[Items from a dataset]
::::
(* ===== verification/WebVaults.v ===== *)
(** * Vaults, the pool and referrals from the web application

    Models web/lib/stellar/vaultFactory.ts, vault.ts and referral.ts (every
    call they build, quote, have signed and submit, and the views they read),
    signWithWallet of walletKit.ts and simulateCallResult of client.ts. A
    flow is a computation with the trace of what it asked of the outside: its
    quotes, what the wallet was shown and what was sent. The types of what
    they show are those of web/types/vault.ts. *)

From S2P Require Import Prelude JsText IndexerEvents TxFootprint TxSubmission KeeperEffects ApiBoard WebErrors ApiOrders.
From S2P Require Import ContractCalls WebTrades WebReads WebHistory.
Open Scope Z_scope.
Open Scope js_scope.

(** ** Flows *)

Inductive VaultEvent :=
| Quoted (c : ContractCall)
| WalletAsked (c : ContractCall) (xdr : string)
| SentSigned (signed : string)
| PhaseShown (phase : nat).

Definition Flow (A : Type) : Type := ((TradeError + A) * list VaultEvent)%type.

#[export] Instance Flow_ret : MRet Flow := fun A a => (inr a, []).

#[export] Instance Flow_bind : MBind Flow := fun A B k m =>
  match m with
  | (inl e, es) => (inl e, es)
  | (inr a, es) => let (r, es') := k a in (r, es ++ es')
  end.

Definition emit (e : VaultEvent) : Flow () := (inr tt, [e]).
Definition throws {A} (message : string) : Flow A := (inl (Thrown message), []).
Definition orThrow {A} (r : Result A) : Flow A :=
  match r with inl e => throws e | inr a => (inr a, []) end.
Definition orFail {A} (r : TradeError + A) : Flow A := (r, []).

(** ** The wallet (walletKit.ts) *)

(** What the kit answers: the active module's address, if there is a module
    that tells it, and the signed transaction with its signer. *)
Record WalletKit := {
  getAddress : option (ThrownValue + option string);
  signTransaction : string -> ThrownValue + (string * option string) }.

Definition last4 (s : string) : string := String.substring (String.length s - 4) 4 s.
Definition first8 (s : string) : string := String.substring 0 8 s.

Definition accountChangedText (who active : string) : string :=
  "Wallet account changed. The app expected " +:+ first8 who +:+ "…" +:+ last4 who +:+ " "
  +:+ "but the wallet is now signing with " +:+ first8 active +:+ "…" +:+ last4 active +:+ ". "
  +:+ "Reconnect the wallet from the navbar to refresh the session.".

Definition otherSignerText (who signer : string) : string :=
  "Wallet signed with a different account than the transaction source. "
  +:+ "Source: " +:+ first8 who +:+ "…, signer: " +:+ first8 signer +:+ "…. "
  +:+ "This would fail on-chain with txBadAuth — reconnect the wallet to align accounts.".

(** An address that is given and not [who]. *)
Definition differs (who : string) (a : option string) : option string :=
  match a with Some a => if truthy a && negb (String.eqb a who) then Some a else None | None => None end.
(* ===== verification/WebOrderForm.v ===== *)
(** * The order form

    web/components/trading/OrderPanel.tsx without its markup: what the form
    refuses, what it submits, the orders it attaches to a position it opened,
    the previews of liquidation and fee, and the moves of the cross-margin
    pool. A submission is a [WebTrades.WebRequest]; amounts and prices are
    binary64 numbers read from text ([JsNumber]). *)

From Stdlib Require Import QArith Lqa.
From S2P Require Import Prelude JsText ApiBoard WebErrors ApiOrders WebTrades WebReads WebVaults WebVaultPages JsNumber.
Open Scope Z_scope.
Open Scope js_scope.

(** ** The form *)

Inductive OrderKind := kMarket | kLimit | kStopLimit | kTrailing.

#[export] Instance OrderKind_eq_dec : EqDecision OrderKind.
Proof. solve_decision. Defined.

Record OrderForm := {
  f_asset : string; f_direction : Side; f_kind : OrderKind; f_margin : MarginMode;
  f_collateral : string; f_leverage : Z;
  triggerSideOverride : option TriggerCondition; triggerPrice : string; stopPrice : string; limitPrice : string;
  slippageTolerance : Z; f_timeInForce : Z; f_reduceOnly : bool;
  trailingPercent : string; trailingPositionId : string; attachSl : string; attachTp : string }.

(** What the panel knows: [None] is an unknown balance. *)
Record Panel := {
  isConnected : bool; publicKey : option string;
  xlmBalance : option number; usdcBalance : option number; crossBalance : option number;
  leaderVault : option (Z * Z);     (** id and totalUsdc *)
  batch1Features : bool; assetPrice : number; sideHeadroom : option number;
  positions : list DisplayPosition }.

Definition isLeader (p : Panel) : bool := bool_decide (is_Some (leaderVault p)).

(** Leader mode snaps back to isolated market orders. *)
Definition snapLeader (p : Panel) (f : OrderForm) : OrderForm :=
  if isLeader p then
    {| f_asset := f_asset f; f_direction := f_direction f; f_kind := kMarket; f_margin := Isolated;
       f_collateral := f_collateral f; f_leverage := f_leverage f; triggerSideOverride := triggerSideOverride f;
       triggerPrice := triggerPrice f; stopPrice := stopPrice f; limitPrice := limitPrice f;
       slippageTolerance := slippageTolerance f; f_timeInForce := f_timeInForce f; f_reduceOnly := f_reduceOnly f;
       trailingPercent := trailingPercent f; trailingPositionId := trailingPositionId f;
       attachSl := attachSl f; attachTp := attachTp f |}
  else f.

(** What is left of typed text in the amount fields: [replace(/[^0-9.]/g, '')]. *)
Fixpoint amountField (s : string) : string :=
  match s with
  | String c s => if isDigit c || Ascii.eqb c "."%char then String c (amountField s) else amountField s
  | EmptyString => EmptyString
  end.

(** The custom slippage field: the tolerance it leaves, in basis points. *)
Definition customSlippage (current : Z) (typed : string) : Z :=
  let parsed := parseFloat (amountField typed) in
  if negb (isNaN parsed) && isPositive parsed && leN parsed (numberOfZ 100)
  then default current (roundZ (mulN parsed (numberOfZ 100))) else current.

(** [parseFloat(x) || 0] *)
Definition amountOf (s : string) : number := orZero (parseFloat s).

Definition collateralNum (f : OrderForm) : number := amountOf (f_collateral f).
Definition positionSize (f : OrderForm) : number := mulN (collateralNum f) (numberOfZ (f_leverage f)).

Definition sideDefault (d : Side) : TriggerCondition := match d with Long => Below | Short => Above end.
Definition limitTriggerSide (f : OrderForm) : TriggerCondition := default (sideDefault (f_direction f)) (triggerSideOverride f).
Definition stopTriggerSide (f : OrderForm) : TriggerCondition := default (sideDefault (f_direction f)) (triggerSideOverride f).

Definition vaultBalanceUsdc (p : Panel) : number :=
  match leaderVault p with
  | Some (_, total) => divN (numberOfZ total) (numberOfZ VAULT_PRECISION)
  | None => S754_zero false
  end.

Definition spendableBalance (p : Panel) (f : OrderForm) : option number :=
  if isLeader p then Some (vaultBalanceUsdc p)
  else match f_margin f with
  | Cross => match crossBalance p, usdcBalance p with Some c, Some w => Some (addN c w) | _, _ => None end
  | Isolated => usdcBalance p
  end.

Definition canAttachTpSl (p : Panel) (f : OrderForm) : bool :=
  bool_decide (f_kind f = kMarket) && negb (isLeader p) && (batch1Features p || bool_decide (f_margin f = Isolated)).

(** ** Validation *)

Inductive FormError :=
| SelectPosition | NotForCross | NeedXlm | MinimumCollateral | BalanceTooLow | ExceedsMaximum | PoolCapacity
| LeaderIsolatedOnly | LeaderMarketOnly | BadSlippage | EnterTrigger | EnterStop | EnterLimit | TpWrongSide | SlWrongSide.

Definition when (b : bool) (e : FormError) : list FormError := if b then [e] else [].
::::
Task objective: Output exactly the lines of the records from the first through the one bearing "From S2P Require Import Prelude JsText IndexerEvents", both ends included.

Response to the exercise:
(* ===== verification/WebVaults.v ===== *)
(** * Vaults, the pool and referrals from the web application

    Models web/lib/stellar/vaultFactory.ts, vault.ts and referral.ts (every
    call they build, quote, have signed and submit, and the views they read),
    signWithWallet of walletKit.ts and simulateCallResult of client.ts. A
    flow is a computation with the trace of what it asked of the outside: its
    quotes, what the wallet was shown and what was sent. The types of what
    they show are those of web/types/vault.ts. *)

From S2P Require Import Prelude JsText IndexerEvents TxFootprint TxSubmission KeeperEffects ApiBoard WebErrors ApiOrders.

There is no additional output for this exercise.